### Provided data
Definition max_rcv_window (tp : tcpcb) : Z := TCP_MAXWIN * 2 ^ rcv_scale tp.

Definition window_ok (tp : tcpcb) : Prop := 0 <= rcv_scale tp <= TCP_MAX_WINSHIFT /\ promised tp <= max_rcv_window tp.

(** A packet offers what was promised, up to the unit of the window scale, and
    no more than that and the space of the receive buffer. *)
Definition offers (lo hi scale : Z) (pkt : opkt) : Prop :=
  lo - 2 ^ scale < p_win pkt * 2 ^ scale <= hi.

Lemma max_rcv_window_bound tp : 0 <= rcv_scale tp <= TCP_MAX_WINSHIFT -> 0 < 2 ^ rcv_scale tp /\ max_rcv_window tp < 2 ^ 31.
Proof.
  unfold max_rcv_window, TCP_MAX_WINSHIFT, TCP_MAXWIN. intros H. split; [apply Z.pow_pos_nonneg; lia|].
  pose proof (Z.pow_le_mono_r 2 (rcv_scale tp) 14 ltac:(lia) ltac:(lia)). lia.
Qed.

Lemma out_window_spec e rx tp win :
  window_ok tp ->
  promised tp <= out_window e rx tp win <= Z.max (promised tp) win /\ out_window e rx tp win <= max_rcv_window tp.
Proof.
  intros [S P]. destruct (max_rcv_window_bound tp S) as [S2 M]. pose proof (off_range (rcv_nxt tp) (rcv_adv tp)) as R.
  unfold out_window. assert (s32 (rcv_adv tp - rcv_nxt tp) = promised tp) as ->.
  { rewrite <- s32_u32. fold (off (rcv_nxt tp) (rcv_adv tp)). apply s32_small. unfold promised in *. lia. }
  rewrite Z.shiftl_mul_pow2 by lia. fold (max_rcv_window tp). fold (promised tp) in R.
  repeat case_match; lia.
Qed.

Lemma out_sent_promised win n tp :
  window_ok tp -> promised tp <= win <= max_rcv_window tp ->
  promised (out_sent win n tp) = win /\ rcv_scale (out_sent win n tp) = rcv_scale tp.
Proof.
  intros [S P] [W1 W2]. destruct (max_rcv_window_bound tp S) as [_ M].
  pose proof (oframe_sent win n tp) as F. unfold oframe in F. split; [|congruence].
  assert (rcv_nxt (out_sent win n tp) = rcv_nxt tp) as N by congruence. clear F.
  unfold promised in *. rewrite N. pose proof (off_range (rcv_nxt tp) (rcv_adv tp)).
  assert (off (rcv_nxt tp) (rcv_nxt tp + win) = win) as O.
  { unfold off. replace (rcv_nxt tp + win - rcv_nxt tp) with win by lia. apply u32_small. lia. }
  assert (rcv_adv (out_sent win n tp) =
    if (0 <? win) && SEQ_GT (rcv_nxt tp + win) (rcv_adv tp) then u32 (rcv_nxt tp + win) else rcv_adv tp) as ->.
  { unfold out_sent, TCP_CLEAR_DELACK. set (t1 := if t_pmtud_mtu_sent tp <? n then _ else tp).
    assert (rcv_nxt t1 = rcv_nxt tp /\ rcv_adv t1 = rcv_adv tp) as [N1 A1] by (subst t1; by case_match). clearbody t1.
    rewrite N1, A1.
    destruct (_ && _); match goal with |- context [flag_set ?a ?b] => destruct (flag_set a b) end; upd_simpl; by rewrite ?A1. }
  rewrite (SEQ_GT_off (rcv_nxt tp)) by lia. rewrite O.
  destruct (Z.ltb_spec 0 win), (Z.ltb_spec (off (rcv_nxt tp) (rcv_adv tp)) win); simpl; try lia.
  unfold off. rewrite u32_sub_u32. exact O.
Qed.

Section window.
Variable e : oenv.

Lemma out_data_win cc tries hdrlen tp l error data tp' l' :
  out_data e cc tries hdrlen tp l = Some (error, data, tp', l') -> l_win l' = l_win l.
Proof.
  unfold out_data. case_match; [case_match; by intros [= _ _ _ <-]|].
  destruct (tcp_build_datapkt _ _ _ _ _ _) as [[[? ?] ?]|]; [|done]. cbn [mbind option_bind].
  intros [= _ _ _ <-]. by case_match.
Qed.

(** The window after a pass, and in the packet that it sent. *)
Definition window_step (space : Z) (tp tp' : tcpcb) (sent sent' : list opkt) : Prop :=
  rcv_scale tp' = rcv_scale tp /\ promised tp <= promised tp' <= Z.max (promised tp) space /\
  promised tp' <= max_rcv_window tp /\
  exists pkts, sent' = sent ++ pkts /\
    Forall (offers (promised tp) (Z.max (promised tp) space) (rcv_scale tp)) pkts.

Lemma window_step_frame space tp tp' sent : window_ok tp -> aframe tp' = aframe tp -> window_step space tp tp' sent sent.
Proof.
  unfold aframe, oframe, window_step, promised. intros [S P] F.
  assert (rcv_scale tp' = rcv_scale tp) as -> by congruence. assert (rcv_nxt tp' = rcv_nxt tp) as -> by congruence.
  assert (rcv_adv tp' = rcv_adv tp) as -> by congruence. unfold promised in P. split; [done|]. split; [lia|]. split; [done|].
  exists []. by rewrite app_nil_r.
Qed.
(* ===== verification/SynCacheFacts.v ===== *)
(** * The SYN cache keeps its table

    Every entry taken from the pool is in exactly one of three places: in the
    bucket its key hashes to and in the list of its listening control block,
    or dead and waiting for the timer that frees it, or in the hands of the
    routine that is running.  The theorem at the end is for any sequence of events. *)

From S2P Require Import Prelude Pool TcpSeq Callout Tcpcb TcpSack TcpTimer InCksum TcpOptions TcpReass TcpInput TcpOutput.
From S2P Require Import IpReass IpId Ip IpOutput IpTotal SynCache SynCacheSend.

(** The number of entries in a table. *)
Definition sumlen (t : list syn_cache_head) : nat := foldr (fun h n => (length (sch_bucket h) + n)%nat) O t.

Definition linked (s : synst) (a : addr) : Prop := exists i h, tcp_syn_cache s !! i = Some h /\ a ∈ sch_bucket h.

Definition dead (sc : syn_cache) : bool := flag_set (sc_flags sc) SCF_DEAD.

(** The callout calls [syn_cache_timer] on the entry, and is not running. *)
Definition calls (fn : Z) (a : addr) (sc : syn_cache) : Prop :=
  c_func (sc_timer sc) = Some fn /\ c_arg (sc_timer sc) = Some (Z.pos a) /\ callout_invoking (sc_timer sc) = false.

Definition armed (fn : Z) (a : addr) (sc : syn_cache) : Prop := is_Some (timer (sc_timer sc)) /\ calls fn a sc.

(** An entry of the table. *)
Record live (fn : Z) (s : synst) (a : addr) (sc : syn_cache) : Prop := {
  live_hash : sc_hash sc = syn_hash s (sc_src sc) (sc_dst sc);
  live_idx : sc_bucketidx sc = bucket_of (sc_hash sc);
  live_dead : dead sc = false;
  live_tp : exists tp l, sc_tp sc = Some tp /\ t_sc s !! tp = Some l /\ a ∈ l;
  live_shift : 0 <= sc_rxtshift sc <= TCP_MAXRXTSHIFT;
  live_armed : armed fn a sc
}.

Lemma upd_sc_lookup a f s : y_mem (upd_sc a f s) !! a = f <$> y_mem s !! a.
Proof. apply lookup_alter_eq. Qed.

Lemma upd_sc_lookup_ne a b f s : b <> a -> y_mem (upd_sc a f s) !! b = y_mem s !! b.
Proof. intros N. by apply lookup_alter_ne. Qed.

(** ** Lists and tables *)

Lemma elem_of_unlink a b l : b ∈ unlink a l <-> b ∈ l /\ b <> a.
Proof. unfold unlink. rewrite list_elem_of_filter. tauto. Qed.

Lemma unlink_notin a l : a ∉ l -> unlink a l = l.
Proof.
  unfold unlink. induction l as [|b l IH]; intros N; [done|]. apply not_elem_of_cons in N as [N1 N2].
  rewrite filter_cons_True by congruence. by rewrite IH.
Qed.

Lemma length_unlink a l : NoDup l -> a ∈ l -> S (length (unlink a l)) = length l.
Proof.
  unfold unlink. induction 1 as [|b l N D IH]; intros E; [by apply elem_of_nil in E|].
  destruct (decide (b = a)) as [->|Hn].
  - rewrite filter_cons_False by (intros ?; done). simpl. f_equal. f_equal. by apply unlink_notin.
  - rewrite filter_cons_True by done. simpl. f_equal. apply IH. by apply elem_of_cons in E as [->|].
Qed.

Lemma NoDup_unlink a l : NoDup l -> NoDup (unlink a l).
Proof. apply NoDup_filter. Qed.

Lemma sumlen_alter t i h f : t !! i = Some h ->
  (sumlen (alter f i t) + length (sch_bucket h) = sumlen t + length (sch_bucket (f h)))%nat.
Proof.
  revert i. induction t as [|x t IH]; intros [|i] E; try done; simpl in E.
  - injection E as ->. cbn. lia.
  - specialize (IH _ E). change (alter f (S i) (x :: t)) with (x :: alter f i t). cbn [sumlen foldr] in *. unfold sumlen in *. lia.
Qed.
######
Exercise directions: Tell how many lines in the entries above include the string "then", and write nothing but the number.

Answer to the problem: 2